(Saved data entries)

···

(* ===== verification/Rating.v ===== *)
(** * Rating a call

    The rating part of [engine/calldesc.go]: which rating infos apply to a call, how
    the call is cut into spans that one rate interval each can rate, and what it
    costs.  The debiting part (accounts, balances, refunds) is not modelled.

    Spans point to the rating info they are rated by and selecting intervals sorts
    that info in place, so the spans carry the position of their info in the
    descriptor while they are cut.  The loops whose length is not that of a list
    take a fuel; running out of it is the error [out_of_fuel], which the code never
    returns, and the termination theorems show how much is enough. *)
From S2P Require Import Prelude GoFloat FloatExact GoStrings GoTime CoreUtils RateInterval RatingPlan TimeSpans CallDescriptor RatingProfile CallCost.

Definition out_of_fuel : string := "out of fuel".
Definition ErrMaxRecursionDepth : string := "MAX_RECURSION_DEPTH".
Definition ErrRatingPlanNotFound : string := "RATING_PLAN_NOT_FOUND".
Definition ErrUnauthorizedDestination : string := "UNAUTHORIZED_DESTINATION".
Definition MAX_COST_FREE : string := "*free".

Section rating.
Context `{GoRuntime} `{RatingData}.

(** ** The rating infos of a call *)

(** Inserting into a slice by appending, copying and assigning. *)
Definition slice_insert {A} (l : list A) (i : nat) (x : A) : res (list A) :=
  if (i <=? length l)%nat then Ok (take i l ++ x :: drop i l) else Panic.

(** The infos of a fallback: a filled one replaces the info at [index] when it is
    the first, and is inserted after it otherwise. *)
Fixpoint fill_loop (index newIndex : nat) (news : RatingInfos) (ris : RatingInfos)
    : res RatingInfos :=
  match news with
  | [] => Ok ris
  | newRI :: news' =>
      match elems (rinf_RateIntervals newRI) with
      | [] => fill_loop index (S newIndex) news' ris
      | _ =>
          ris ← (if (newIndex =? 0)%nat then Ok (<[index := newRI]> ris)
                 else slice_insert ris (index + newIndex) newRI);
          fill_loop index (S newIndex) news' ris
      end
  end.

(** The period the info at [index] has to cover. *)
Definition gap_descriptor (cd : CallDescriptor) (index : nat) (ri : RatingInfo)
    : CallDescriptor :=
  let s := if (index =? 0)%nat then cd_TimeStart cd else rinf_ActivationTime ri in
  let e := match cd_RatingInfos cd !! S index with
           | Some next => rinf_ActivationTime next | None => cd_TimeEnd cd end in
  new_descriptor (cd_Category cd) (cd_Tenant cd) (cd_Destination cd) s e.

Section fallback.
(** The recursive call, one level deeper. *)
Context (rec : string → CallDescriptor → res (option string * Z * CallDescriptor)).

···

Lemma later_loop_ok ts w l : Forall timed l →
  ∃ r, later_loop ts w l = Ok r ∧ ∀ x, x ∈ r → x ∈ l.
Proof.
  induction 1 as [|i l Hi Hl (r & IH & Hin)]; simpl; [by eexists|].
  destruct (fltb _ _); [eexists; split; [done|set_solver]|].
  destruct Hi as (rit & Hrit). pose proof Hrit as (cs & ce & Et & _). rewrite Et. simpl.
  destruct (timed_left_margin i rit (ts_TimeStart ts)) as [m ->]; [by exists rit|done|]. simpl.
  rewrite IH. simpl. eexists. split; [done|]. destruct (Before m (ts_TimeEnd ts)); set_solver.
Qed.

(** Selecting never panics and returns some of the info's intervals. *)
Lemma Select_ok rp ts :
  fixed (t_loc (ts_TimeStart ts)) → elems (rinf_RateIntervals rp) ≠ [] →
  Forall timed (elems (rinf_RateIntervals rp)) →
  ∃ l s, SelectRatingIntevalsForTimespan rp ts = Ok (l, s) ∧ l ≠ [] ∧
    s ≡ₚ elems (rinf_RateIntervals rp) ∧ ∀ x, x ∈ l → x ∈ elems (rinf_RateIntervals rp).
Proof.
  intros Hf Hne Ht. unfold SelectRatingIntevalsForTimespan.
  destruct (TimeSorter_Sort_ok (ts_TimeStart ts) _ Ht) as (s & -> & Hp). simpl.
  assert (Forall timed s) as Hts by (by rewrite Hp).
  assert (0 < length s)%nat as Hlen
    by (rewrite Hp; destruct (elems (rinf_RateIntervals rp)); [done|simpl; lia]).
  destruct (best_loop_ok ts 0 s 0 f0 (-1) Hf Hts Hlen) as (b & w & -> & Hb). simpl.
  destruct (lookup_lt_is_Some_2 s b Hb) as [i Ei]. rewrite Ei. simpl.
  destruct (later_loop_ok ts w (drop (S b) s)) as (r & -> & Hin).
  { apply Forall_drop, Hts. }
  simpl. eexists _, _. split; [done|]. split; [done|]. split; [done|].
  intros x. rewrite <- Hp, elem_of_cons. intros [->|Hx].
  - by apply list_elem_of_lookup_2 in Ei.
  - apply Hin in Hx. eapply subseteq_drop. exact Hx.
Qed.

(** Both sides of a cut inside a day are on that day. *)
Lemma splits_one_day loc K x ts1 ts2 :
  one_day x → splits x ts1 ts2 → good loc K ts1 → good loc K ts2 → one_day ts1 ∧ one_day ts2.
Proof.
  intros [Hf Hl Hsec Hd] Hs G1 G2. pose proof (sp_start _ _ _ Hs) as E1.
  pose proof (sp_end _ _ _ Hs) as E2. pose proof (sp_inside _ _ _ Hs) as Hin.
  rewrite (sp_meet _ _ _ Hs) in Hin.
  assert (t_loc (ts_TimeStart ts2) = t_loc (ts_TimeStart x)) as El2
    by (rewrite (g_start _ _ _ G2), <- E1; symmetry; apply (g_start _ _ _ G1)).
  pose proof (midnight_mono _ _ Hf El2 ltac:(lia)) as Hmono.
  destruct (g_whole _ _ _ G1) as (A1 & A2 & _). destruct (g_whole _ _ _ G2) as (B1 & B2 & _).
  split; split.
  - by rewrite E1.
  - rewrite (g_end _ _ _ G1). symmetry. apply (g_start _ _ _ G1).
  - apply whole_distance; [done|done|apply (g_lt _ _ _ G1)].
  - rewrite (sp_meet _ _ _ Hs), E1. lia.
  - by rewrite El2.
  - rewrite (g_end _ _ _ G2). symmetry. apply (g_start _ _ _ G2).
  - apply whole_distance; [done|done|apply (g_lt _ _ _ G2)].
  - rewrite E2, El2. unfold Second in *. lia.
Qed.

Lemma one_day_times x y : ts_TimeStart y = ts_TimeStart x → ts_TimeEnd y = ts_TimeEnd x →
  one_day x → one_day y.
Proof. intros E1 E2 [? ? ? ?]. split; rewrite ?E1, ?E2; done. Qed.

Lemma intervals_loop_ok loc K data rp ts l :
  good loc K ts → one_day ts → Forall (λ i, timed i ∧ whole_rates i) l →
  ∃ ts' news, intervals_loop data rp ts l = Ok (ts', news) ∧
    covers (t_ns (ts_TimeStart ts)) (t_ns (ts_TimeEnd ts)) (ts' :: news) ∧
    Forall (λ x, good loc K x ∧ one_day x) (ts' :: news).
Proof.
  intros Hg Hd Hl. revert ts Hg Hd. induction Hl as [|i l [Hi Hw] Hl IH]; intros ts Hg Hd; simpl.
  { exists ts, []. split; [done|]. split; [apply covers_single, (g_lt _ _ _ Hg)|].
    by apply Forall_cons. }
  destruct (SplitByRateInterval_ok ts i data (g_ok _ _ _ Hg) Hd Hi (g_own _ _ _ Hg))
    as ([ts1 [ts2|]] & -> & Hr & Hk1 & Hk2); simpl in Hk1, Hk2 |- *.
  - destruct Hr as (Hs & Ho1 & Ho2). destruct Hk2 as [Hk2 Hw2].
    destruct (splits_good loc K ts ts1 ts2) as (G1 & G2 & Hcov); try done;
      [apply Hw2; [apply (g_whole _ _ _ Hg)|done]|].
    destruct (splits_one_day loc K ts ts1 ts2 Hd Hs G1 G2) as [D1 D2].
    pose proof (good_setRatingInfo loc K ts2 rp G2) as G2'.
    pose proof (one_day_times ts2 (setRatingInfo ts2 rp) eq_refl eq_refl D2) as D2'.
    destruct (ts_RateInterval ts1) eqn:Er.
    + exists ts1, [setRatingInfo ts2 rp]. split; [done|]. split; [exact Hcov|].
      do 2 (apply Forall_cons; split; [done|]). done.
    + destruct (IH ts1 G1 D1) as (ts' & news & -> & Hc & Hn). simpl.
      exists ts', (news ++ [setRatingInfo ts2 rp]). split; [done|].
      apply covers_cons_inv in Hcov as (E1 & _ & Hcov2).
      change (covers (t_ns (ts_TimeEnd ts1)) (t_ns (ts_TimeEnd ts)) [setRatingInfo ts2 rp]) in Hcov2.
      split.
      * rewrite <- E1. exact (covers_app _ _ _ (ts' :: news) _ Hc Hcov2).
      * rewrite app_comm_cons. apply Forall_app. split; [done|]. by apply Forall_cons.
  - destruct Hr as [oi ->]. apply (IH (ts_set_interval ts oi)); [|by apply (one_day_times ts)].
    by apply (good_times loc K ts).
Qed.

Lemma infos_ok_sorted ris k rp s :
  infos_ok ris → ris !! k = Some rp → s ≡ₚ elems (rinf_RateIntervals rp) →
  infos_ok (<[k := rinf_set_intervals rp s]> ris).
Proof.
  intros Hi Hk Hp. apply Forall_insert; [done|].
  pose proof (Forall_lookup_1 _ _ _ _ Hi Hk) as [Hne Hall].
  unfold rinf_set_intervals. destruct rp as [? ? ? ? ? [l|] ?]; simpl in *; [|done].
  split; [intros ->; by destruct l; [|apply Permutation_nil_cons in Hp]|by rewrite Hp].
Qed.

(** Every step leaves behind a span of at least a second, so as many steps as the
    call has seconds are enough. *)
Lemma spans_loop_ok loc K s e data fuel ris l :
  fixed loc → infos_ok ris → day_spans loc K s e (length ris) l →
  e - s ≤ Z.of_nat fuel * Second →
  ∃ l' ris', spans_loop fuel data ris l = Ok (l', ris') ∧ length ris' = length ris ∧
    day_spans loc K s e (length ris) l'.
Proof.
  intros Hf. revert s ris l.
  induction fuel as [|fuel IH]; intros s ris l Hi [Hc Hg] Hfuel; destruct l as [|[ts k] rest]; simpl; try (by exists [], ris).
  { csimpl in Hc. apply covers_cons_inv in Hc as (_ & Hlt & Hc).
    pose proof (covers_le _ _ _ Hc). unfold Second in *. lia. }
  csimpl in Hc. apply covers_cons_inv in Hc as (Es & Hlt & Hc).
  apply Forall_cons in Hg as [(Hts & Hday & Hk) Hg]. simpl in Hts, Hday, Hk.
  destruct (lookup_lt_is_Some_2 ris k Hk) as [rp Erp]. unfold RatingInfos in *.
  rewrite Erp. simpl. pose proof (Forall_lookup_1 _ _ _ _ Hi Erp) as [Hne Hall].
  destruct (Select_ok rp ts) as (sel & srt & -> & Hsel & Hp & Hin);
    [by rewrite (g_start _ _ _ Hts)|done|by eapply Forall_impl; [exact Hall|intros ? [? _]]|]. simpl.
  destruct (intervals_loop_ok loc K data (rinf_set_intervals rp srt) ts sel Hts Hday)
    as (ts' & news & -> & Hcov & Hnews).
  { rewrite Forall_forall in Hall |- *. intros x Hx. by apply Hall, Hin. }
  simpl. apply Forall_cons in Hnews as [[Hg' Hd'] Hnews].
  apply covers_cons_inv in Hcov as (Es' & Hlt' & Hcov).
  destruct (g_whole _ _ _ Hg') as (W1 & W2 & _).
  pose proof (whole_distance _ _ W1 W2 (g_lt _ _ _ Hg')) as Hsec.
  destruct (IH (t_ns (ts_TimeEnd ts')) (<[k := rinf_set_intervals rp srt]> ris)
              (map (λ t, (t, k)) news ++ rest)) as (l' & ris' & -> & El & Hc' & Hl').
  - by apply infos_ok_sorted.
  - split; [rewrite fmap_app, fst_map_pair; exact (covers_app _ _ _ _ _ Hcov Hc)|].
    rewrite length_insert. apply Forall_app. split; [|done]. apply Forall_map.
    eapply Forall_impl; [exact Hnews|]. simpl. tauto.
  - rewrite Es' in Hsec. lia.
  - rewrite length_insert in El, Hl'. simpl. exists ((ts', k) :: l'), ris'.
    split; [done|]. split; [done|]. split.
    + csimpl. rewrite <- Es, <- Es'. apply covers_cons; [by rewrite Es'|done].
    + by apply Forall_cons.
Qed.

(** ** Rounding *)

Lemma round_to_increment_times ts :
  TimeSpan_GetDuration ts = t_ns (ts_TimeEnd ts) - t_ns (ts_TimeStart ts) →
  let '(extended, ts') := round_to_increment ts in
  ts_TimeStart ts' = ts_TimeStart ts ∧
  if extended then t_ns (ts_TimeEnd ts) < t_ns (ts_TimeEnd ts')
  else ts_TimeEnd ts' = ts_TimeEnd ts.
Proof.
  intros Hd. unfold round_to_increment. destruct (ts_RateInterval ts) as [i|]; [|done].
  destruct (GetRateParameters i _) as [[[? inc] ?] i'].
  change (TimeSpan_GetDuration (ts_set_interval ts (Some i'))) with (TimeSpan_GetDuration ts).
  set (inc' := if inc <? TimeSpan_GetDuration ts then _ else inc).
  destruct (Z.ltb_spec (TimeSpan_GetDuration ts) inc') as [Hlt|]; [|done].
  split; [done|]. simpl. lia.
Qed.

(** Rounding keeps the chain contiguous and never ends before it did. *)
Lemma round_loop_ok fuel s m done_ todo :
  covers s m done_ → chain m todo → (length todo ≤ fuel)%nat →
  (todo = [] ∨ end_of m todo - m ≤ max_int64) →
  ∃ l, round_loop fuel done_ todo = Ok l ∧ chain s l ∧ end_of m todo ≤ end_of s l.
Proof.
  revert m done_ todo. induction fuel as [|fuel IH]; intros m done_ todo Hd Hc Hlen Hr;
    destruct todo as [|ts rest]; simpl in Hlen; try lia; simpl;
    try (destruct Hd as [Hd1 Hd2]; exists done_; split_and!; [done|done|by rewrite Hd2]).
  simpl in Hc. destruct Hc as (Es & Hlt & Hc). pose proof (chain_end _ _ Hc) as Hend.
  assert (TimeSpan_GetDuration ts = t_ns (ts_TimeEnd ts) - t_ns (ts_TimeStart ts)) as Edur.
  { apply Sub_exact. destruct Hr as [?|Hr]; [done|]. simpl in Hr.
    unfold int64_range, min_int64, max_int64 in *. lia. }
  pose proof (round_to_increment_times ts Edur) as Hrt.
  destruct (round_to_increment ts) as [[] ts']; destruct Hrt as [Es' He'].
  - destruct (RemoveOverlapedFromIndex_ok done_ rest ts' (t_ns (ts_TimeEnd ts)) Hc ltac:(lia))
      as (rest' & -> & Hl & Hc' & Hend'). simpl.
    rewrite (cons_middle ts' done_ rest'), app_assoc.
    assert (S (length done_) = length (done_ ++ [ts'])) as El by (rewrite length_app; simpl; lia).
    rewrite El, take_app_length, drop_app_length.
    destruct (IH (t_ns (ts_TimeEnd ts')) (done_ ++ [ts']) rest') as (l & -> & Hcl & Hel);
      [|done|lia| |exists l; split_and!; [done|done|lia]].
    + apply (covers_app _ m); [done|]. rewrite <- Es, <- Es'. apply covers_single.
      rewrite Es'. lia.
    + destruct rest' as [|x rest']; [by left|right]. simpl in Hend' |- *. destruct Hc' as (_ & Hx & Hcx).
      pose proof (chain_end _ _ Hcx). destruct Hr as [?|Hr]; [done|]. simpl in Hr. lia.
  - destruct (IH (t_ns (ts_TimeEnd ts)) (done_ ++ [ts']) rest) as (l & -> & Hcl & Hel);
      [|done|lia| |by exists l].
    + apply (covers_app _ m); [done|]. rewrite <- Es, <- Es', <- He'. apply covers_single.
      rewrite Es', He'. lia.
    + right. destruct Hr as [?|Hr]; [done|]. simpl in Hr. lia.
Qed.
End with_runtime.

···

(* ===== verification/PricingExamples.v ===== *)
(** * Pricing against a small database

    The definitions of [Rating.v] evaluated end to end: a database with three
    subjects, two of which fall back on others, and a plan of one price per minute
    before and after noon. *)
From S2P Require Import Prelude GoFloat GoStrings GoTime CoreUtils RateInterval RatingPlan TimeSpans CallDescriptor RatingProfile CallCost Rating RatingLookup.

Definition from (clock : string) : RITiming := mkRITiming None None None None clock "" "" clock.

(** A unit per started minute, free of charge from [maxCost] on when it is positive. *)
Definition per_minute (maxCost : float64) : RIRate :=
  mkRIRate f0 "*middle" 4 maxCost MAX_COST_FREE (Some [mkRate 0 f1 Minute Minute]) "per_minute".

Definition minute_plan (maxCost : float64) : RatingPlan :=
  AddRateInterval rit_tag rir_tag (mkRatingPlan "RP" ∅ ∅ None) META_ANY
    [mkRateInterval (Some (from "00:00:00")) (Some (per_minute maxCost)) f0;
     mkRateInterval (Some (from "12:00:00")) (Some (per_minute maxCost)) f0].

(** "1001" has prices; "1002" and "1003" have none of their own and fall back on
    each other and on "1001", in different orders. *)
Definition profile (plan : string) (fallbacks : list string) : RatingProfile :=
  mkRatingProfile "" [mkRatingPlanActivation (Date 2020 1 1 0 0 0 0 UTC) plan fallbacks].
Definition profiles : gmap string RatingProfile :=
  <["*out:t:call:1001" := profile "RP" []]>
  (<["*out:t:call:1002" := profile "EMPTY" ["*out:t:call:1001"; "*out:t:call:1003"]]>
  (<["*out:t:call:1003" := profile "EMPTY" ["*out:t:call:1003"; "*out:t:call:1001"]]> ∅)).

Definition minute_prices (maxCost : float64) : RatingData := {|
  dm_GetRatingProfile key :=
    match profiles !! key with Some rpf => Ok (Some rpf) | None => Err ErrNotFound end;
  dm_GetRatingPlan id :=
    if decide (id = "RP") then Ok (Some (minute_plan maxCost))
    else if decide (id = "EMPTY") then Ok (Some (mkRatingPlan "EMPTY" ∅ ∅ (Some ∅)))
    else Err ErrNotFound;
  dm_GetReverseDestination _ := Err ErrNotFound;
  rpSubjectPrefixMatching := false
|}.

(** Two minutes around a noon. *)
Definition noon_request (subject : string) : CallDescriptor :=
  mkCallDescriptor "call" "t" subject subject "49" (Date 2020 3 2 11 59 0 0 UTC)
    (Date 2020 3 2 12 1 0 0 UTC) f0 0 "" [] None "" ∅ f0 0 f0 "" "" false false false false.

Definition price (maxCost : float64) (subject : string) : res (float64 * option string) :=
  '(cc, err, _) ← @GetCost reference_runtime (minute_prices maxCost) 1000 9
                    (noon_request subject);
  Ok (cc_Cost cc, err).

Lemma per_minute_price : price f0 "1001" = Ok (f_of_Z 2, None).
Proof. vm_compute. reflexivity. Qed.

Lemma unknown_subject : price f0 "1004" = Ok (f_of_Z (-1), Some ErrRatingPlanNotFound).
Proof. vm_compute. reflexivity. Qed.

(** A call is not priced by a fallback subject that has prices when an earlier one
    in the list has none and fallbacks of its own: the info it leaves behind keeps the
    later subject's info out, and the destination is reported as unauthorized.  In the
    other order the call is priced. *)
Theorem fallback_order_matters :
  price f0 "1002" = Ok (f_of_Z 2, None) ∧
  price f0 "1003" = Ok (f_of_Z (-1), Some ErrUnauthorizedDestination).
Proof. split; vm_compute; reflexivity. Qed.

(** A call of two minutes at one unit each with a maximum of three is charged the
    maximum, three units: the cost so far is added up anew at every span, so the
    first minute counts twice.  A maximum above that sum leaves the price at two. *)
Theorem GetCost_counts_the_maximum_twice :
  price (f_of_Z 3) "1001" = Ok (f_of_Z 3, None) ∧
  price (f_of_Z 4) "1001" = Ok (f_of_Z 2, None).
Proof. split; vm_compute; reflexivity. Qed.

···

#### TASK PROMPT
All lines of the data that hold "fallbacks" need to be copied.

#### COMPLETED TASK
Definition profile (plan : string) (fallbacks : list string) : RatingProfile :=
  mkRatingProfile "" [mkRatingPlanActivation (Date 2020 1 1 0 0 0 0 UTC) plan fallbacks].
    in the list has none and fallbacks of its own: the info it leaves behind keeps the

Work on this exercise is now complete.